What the task requires
Two lines in the data below mark the range: the one with "unit, a collection" and the one with "column families of". Return both, along with every line between them, exactly.

-- Source information follows --

(* ===== verification/Prelude.v ===== *)
(** * Verification of the Go implementation of eavt-sql

    eavt-sql stores datoms (entity, attribute, value, transaction) as ordered
    byte keys in four index families (EAVT, AEVT, AVET, VAET) of a key-value
    store, and answers datalog queries from scans of those keys. All paths below
    are under src/go/internal.

    ** The system and the files that model it

    A write turns datoms into keys (eavt/keys.go, Keys.v), appends them to the
    write-ahead log (wal/wal.go, Wal.v, in the record format of
    kvstore/kvstore.go, Journal.v) and to the memtable (memtable/memtable.go,
    Memtable.v). A flush freezes the memtable, merges its runs into
    copy-on-write trees of pages (pagestore/store.go, PageStore.v, over the page
    formats of pagestore/pages.go, Pages.v) kept in a blob store
    (blobstore/blobstore.go, BlobStore.v), publishes the new root and lets the
    log drop what became durable. kvstore/kvstore.go (KvStore.v) puts the three
    together. A read merges cursors over the pages and the runs
    (cursor/cursor.go; Cursors.v, MinHeap.v, MergedCursor.v, PageCursor.v),
    keeps the newest version of each datom (eavt/eavt.go, ActiveScan.v) or is
    served by the hydrated cache of whole entities (hydrated/hydrated.go,
    Hydrated.v). Names of attributes and entity identifiers come from the
    resolver (eavt/resolver.go, Resolver.v), and unique values find their entity
    in the anchor index (anchor/anchor.go, Anchor.v). Old roots are collected by
    pagestore/gc.go (Gc.v). The datom engine (eavt/eavt.go, eavt/write.go;
    Engine.v) puts scans, writes, schema and caches together over the interface
    of KeyStore.v, which the key-value store keeps (KvEngine.v). Above it the
    query store (engine/write.go, QueryStore.v) saves and looks up values,
    transactions are interpreted (query/edn_tx.go, Tx.v), queries are read,
    planned from a snapshot of the schema and compiled to programs (datalog/;
    Datalog.v, Stats.v, Planner.v, SchemeCompile.v), and programs run in
    sessions (engine/engine.go, Session.v) on a small virtual machine
    (scheme/scheme.go; Ranges.v, Scheme.v) whose host functions
    (query/hostfns.go, HostFns.v) open scanners (query/scanner.go, Scanner.v) and
    join them.

    Four processes share this code. The transactor owns the store: it answers
    requests (transactor/server.go, Transactor.v), flushes and collects in a
    goroutine of its own (Runner.v), and streams the records of its log, its
    seals and its roots to subscribers (replication/replication.go,
    Replication.v). A query server keeps a read-only replica of the store
    (replica/replica.go, Replica.v) up to date over one multiplexed connection,
    which also carries the requests it forwards (downstream/downstream.go,
    Downstream.v), and runs queries on it; a front compiles queries and sends the
    programs to a query server (querysrv/, front/; Gateway.v). All of them speak
    in length-prefixed frames (Frames.v). A client (client/, Client.v) sends
    requests and reads rows for a shell (repl/repl.go, Repl.v) and for a bulk
    loader that turns tables into transactions (loader/receita.go, Loader.v).
    Instead of files the blobs may be objects of an S3 bucket (blobstore/s3.go,
    blobstore/sigv4.go, S3.v).

    Values and programs travel as MessagePack, s-expressions and EDN (msgpack/, Msgpack.v; sexpr/, Sexpr.v;
    scheme/txw.go, Txw.v; edn/, Edn.v; numfmt/, Numfmt.v).

    - Prelude.v: outcomes of Go code, machine integers, byte strings and their
      order, ascending lists, tactics and hints.
    - Msgpack.v, Sexpr.v, Keys.v, Pages.v, FlatLeaf.v, Journal.v: formats.
    - NewestWins.v: logs read newest first, shared by the memtable and its drains.
    - Memtable.v, Hydrated.v, PageCache.v, MinHeap.v, Anchor.v, Resolver.v:
      in-memory structures.
    - Cursors.v (class [Cursor] and its laws [CursorLaws]), MergedCursor.v,
      PageCursor.v, ActiveScan.v: reads.
    - BlobStore.v (class [BlobStore] and its laws [BlobLaws], discharged by the
      file backend), PageStore.v (definitions), PageTree.v, PageCommit.v
      (proofs), Gc.v: durable storage.
    - Wal.v, KvStore.v, KvSpec.v, KvScan.v: the store as a whole.
    - KeyStore.v (class [KeyStore] and its laws), Engine.v, EngineSpec.v,
      KvEngine.v: the datom engine, and the key-value store as what is below it.
    - Txw.v, QueryStore.v, QuerySpec.v: transactions on the wire, saves and
      lookups.
    - Edn.v, Numfmt.v, Float64.v, Sorting.v: texts, numbers and the library
      functions the rest uses.
    - Ranges.v, Scheme.v (class [HostFns]), SchemeSpec.v: the virtual machine.
    - Scanner.v, ScannerSpec.v, HostFns.v (class [EngineOps]), HostSpec.v: the
      scanners programs open and the functions they call.
    - Tx.v, TxLookup.v (the lookups of a transaction and whom they belong to),
      Session.v (the query store as an [EngineOps]), TxSpec.v: transactions and
      sessions.
    - Datalog.v (texts and statistics), Stats.v (the snapshot the engine keeps),
      Planner.v, PlannerSpec.v, SchemeCompile.v, CompileSpec.v, DatalogSpec.v:
      queries, from the text to the rows.
    - Frames.v, Replication.v, Replica.v, ReplicaSpec.v, Downstream.v, Runner.v,
      RunnerSpec.v, Transactor.v, Gateway.v: the processes and the connections between them.
    - S3.v (class [S3Laws], the documented service with its own definition of
      Signature Version 4; record [s3_configured], the configurations covered; and
      the backend as a second instance of [BlobLaws]), BlobJournal.v: the other blob
      stores.
    - Client.v, Texts.v, Loader.v (class [Txer]), Repl.v: the client and its tools.

    ** How the code is rendered

    A Go function is a Rocq function of the same name. A method that changes its
    receiver takes the state and returns the new one; a function that can fail
    returns [res]: a value, a returned error, a panic, or the exhaustion of the
    fuel a loop was given. Bytes and strings are lists of [Z]; machine integers
    are [Z] with the wrap-around written out ([u8], [u32], [u64], [i64]). Maps
    are [gmap]; where the code ranges over a Go map, its order is a parameter or
    the result does not depend on it. Locks do not appear: the order in which
    locked sections run is the order of operations in a run of a machine
    (Wal.v, KvSpec.v, Replication.v). Where goroutines meet over channels, each
    send, receive and turn of a goroutine is a step, and the theorems hold for
    every order of the steps (Downstream.v, Runner.v, Gateway.v). The page cursor keeps the state it has when an error
    occurs, because its caller goes on with it, and so is in a state-and-error
    monad (PageCursor.v).

    Evaluation keeps the state an error happened in as well, since writes made
    before it stay (Scheme.v, HostFns.v); a scanner that several iterators share
    is named by its place in the list of scanners.

    Parameters: the texts of error messages where only the presence of an error
    matters, and those of the status reports; the zstd codec (class [Zstd], law: decoding undoes encoding),
    the conversions of strconv between floats and decimals, the NaN of the
    machine and its conversions of floats out of range, and the clock and random
    identifiers, which are arguments; the digests, URLs and XML of the S3 backend
    and the service it talks to, whose documented behaviour is [S3Laws]; the
    quoting of JSON; the archives the loader reads. Any blob store that keeps
    [BlobLaws], the files and the bucket both, will do for the page store and what
    is above it.

    ** What is proved

    - Storage. The store is a machine whose steps are journalled writes, reads,
      the three phases of a flush, turns of the log and crashes that keep only
      blobs and segments; it refines the set of entries written (KvSpec.v), no
      state of it is stuck, a flush makes the log dispensable, and a scan
      returns the entries in order while trees have at most one index level, which
      is how far the page cursor reads (KvScan.v). The other write path, the one of
      the datom engine, which journals the first family only, is a step of the
      machine of the transactor (RunnerSpec.v). The parts have their own
      theorems: the memtable refines a pair of maps per family under any
      sequence of operations; a commit merges exactly and keeps old trees
      readable; collection keeps what the kept roots reach and nothing else; the
      log replays what it was given in spite of failing writes; the journal
      reader finds every record.
    - Reads. The merged cursor reads the ascending union of any lawful sources;
      page and run cursors are lawful; the newest-version filter keeps exactly
      the live assertions; a hydrated entity answers as that filter would.
    - Naming. The anchor index, with its tombstones, slot reuse, arena and
      evictions, refines a recency list with a byte budget while budget and keys stay
      below two gigabytes, and a hit is never stale; the resolver never gives out an
      identifier twice and keeps what was declared, with the conditions on what it
      is given stated.
    - The engine. In every state reached by its operations (with new versions
      written and new identifiers given out) an active scan gives the live datoms, with the cache or without it (EngineSpec.v), also over the
      key-value store with its flushes and crashes (KvEngine.v); saving a value
      replaces the live one (QuerySpec.v).
    - Queries. A scanner stands on the first live datom under its prefix from
      where it was sought, for any lawful cursor, and reads its fields as they
      were written (ScannerSpec.v); converged scanners agree (HostSpec.v); the
      loop of a compiled query yields the values of its iterator, batches compose
      and fuel does not matter (SchemeSpec.v); the intervals of a condition with its
      equality first, or of a list of admitted values, hold exactly the values that
      meet it (Ranges.v); the EDN reader reads a grammar written without it (Edn.v).
    - Compilation. The planner's branch-and-bound search accounts for every
      order of the variables it may take and chooses one whose cost none of them
      undercuts (PlannerSpec.v); a compiled program undoes every prefix it pushes
      on a scanner, on every path (CompileSpec.v); schema snapshots survive the
      wire, and whole programs are checked against the texts of the repository's
      golden vectors (DatalogSpec.v).
    - Transactions. An accepted transaction is written with its tempids and
      references resolved: a tempid to the entity of the report, a reference that is the
      only lookup of its operation to the entity its own unique value finds; a refused
      transaction that declares no attribute writes nothing (TxSpec.v).
    - Replication. Whatever the order of records, responses, seals, roots, pumps
      and failing writes, what a subscriber receives is a prefix of what the hub
      was told, in its order, with every response after the records of its request
      (Replication.v); the link hands the events on in the order it heard them and
      each response to the request it answers (Downstream.v), and the two compose
      (Gateway.v). A replica that gets records, seals and roots in the order they are
      made holds what it was sent, and all the transactor wrote where the two agree
      on the attributes; a record that overtakes a seal is lost (ReplicaSpec.v).
    - The processes. Every request of the transactor is answered under its id or
      the ways in which it is not are stated, and a schema reply reads back as the
      snapshot built (Transactor.v); a flush and a collection never overlap
      (Runner.v), the store under the engine and its runner loses no entry that was
      logged, in spite of crashes, and the runner serves what was asked of it in a bounded number of
      steps (RunnerSpec.v); a query through the front gives the rows the query server gives
      for the text (Gateway.v).
    - Blobs in a bucket. Over a service that keeps [S3Laws] the S3 backend keeps the
      laws of a blob store: its requests carry the authorization the documentation
      defines for them, keys are escaped so that the service reads them back, and a
      listing is whole however it is broken into pages (S3.v).
    - The tools. The client reads the rows of a dump and the batches of the query
      server, whole and in order, and stands at the next response (Client.v); the loader sends only batches that
      conform to its schema and refer to nothing outside themselves (Loader.v); a
      statement over several lines runs once, when it is complete (Repl.v).
    - Formats. Keys order as the values they encode; pages, roots, journal
      records, MessagePack and s-expressions read back what was written; the
      decoders terminate without panics on any input, or the inputs on which
      they do not are stated.
    - Where the code does not do what it means to, a theorem or a worked example
      states what it does: page counts that wrap, a retention limit in the wrong
      unit, a collection that loses pages below a damaged index page, a page
      cursor that cannot leave a leaf below two index levels, fields of VAET
      keys read four bytes off, torn records read as entries, attributes that
      lose what was written before they were declared, a save that loses the value
      it repeats, joins that give up, disjunctions that stop early, booleans that
      all read as true, assignments that decide the form around them,
      operations whose two references become one entity, and joins whose inner
      loop finds nothing the second time; replicas that lose a record which comes
      before a seal it does not belong to, a link that a failed relay stops for good, acknowledgements that
      overtake the writes they acknowledge, requests with an id of their own that
      are never answered, and requests for a family that is not there; a client
      that stops in the middle of a response, and a shell that an empty line stops.

    ** Bounds and fuel

    Loops over a buffer or a list recurse on it, or on fuel that a lemma shows
    to be enough: the length of the data for parsers (every turn consumes a
    byte), the number of keys still to be read for the merged cursor, the number
    of levels for trees. A theorem about such a loop says that it returns. The
    log's drain needs two turns, one up to the seal and one after it. Page keys
    have between 9 and 65535 bytes (shorter ones let a 16-bit count wrap),
    column families of datoms are 0 to 3, and trees stay below 256 levels, which
    follows from a bound on the number of keys.

    ** Not modelled

    The file system beyond the contents of files (opening and removing never
    fail), fsync and loss of a machine's page cache, sockets below frames
    (dialling, deadlines and reconnection are steps that happen or do not), timers
    except as steps, logging, counters and the reports made of them, the terminal
    of the shell, what the loader prints and its closing probe, negative batch
    sizes and limits of the loader, and the entry points of the programs. What
    print and dbg-scanners write is left out. *)

From stdpp Require Export base list numbers gmap sorting strings.
From Stdlib Require Export Lia ZifyBool.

-- Source information concluded --

Output
      unit, a collection that loses pages below a damaged index page, a page
      cursor that cannot leave a leaf below two index levels, fields of VAET
      keys read four bytes off, torn records read as entries, attributes that
      lose what was written before they were declared, a save that loses the value
      it repeats, joins that give up, disjunctions that stop early, booleans that
      all read as true, assignments that decide the form around them,
      operations whose two references become one entity, and joins whose inner
      loop finds nothing the second time; replicas that lose a record which comes
      before a seal it does not belong to, a link that a failed relay stops for good, acknowledgements that
      overtake the writes they acknowledge, requests with an id of their own that
      are never answered, and requests for a family that is not there; a client
      that stops in the middle of a response, and a shell that an empty line stops.

    ** Bounds and fuel

    Loops over a buffer or a list recurse on it, or on fuel that a lemma shows
    to be enough: the length of the data for parsers (every turn consumes a
    byte), the number of keys still to be read for the merged cursor, the number
    of levels for trees. A theorem about such a loop says that it returns. The
    log's drain needs two turns, one up to the seal and one after it. Page keys
    have between 9 and 65535 bytes (shorter ones let a 16-bit count wrap),
    column families of datoms are 0 to 3, and trees stay below 256 levels, which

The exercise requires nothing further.